(** X12: on a scalar table with typed cells, [df_agg] with an allowed key
    returns a table exactly when the name of every row has one of the five
    categories and, when it is taken for a flow, a third segment: one row
    that has not makes the whole aggregation fail, whatever its group. *)
Theorem scalar_aggregation_succeeds_iff (df : DataFrame) (key : string) :
  classify (columns df) = Ok Scalars ->
  mem key (agg_options Scalars) = true ->
  forallb typed_scalar_row (rows df) = true ->
  (exists out, df_agg df key = Ok out)
  <-> forallb summable (rows df) = true.
Proof.
  intros Hk Hopt Htyped. split.
  - intros [out Hrun]. apply forallb_forall. intros r Hr.
    rewrite forallb_forall in Htyped.
    assert (Hkey := @option_is_column _ _ _ Hk (or_intror Hopt)).
    assert (Hscen : mem "scenario" (columns df) = true)
      by (apply (scalars_has_required _ Hk); simpl; tauto).
    destruct (typed_scalar_row_cells r (Htyped r Hr)) as [Hs _].
    destruct (is_str_inv _ Hs) as [s Hs'].
    destruct (typed_key_cell r key (Htyped r Hr) Hopt) as [k0 Hk0].
    unfold df_agg in Hrun. rewrite Hk in Hrun. cbn [bind] in Hrun.
    rewrite Hopt, Hkey in Hrun. cbn [negb] in Hrun.
    rewrite (column_in df key Hkey) in Hrun. cbn [bind] in Hrun.
    unfold agg_scalars in Hrun.
    rewrite (column_in df "scenario" Hscen) in Hrun. cbn [bind] in Hrun.
    destruct (foldM_ok_each _ _ _ Hrun (VStr s)) as [o1 [o2 Hscenario]].
    { apply fromkeys_in_str. rewrite <- Hs'.
      now apply (in_map (fun r => row_get r "scenario")). }
    destruct (foldM_ok_each _ _ _ Hscenario (VStr k0)) as [o3 [o4 Hitem]].
    { apply fromkeys_in_str. rewrite <- Hk0.
      now apply (in_map (fun r => row_get r key)). }
    destruct (agg_scalar_group df key (VStr s) (VStr k0)) as [d|e] eqn:Hgroup;
      [|discriminate].
    unfold agg_scalar_group in Hgroup.
    destruct (foldM_ok_each _ _ _ Hgroup r Hr) as [d1 [d2 Hrow]].
    rewrite !cell_in in Hrow by assumption. cbn [bind] in Hrow.
    rewrite Hs', Hk0 in Hrow. cbn [value_eqb] in Hrow.
    rewrite !String.eqb_refl in Hrow. cbn [andb] in Hrow.
    assert (Hcases := agg_scalar_row_cases df key d1 r Hk (Htyped r Hr)).
    rewrite Hrow in Hcases. unfold summable.
    destruct Hcases as [-> ->]. reflexivity.
  - intros Hsum.
    assert (Hkey := @option_is_column _ _ _ Hk (or_intror Hopt)).
    destruct (agg_scalars_runs df key Hk Hopt Htyped Hsum)
      as [out [Hrun _]].
    exists out. unfold df_agg. rewrite Hk. cbn [bind].
    rewrite Hopt, Hkey. cbn [negb].
    rewrite (column_in df key Hkey). cbn [bind]. exact Hrun.
Qed.

(** ** check_consistency_timeindex, stack_timeseries, unstack_timeseries *)

(** X13: what [check_consistency_timeindex] returns, for a column of the
    table that need not be one of the three time fields.  On a table
    without rows it fails with an [IndexError].  On a table with rows
    whose cells under the column are plain (text, ids, timestamps,
    frequencies or [None]) it returns [v] exactly when every row holds [v]
    under the column and [v] is not [None]; so it never returns [None].
    When the first cell is a list, as under [series], whose length is not
    the number of rows, the comparison itself fails with a [ValueError]. *)
Theorem check_consistency_timeindex_value (df : DataFrame) (index : string) :
  mem index (columns df) = true ->
  (rows df = [] -> check_consistency_timeindex df index = Err PyIndexError)
  /\ (rows df <> [] -> plain_column df index ->
      forall v, check_consistency_timeindex df index = Ok v
                <-> constant df index v /\ is_none v = false)
  /\ (forall r rest l,
        rows df = r :: rest -> row_get r index = VList l ->
        length l <> length (rows df) ->
        check_consistency_timeindex df index = Err PyValueError).
Proof.
  intros Hcol. unfold check_consistency_timeindex.
  rewrite (column_in df index Hcol). cbn [bind].
  unfold plain_column, constant in *. split; [|split].
  - intros ->. reflexivity.
  - intros Hrows Hplain.
    destruct (rows df) as [|r0 rest]; [congruence|]. clear Hrows.
    cbn [map bind]. set (first := row_get r0 index).
    assert (Hr0 : In r0 (r0 :: rest)) by now left.
    assert (Hfirst : plain first = true) by now apply Hplain.
    rewrite array_eq_plain by exact Hfirst. cbn [bind].
    destruct (is_none first) eqn:Hnone.
    { cbn [map forallb andb]. intros v. split.
      - destruct (field_name index); discriminate.
      - intros [Hv Hnn]. rewrite <- (Hv r0 Hr0) in Hnn. fold first in Hnn.
        congruence. }
    rewrite forallb_id_map.
    change (first :: map (fun r => row_get r index) rest)
      with (map (fun r => row_get r index) (r0 :: rest)).
    assert (Hall : forallb (fun v0 => value_eqb v0 first)
                           (map (fun r => row_get r index) (r0 :: rest))
                   = true
                   <-> forall r, In r (r0 :: rest) ->
                                 row_get r index = first).
    { rewrite forallb_forall. split.
      - intros Heq r Hr. apply (value_eqb_plain _ first (Hplain r Hr)).
        apply Heq. now apply (in_map (fun r => row_get r index)).
      - intros Heq x Hx. apply in_map_iff in Hx.
        destruct Hx as [r [<- Hr]].
        apply (value_eqb_plain _ first (Hplain r Hr)). now apply Heq. }
    intros v. destruct (forallb _ _) eqn:Hforall.
    + assert (Hconst := proj1 Hall eq_refl). split.
      * intros Hv. injection Hv as <-. now split.
      * intros [Hv _]. rewrite <- (Hv r0 Hr0). reflexivity.
    + split.
      * destruct (field_name index); discriminate.
      * intros [Hv _].
        assert (Hsame : forall r, In r (r0 :: rest) ->
                                  row_get r index = first)
          by (intros r Hr; unfold first;
              now rewrite (Hv r Hr), (Hv r0 Hr0)).
        apply Hall in Hsame. discriminate.
  - intros r rest l Hrows Hlist Hlen. rewrite Hrows in *.
    cbn [map bind]. rewrite Hlist. cbn [array_eq].
    cbn [length] in Hlen |- *. rewrite length_map.
    destruct (Nat.eqb (length l) (S (length rest))) eqn:Heq;
      [apply Nat.eqb_eq in Heq; congruence | reflexivity].
Qed.

(** The notices of [unstack_timeseries] when the three checks return. *)
Lemma unstack_prints (df : DataFrame) (f a b : value) :
  check_consistency_timeindex df "timeindex_resolution" = Ok f ->
  check_consistency_timeindex df "timeindex_start" = Ok a ->
  check_consistency_timeindex df "timeindex_stop" = Ok b ->
  fst (unstack_timeseries df)
  = (if mem "source" (columns df) then [RemarksLost "source"] else [])
    ++ (if mem "comment" (columns df) then [RemarksLost "comment"] else []).
Proof.
  intros Hf Ha Hb. unfold unstack_timeseries. rewrite Hf, Ha, Hb.
  rewrite !io_bind_lift_ok.
  match goal with |- context [io_lift ?R] => generalize R end.
  intros R. cbn [io_fold].
  destruct (mem "source" (columns df)), (mem "comment" (columns df));
    reflexivity.
Qed.

(** X14: [unstack_timeseries] prints its notices when the three checks have
    passed: one for [source] and one for [comment], in this order, for
    those of the two that are columns of the table, whether or not the wide
    table can then be built. *)
Theorem unstack_timeseries_notices (df : DataFrame) :
  (forall index, In index ["timeindex_resolution"; "timeindex_start";
                           "timeindex_stop"] ->
                 exists v, check_consistency_timeindex df index = Ok v) ->
  fst (unstack_timeseries df)
  = map RemarksLost (filter (fun c => mem c (columns df))
                            ["source"; "comment"]).
Proof.
  intros Hchecks.
  destruct (Hchecks "timeindex_resolution") as [f Hf]; [cbn; tauto|].
  destruct (Hchecks "timeindex_start") as [a Ha]; [cbn; tauto|].
  destruct (Hchecks "timeindex_stop") as [b Hb]; [cbn; tauto|].
  rewrite (unstack_prints df Hf Ha Hb). cbn [filter map].
  destruct (mem "source" (columns df)), (mem "comment" (columns df));
    reflexivity.
Qed.

Lemma map_fst_combine_same {A B : Type} (l : list A) (l' : list B) :
  length l' = length l -> map fst (combine l l') = l.
Proof.
  revert l'. induction l as [|x l IH]; intros [|y l'] Hlen;
    try discriminate; [reflexivity|].
  cbn. f_equal. apply IH. now injection Hlen.
Qed.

________________________

◆ Your task
Using the records above, set down exactly the lines from the one with "rewrite Hopt, Hkey in" through the one with "rewrite !cell_in in", inclusive, and nothing more.

◆ Written solution
    rewrite Hopt, Hkey in Hrun. cbn [negb] in Hrun.
    rewrite (column_in df key Hkey) in Hrun. cbn [bind] in Hrun.
    unfold agg_scalars in Hrun.
    rewrite (column_in df "scenario" Hscen) in Hrun. cbn [bind] in Hrun.
    destruct (foldM_ok_each _ _ _ Hrun (VStr s)) as [o1 [o2 Hscenario]].
    { apply fromkeys_in_str. rewrite <- Hs'.
      now apply (in_map (fun r => row_get r "scenario")). }
    destruct (foldM_ok_each _ _ _ Hscenario (VStr k0)) as [o3 [o4 Hitem]].
    { apply fromkeys_in_str. rewrite <- Hk0.
      now apply (in_map (fun r => row_get r key)). }
    destruct (agg_scalar_group df key (VStr s) (VStr k0)) as [d|e] eqn:Hgroup;
      [|discriminate].
    unfold agg_scalar_group in Hgroup.
    destruct (foldM_ok_each _ _ _ Hgroup r Hr) as [d1 [d2 Hrow]].
    rewrite !cell_in in Hrow by assumption. cbn [bind] in Hrow.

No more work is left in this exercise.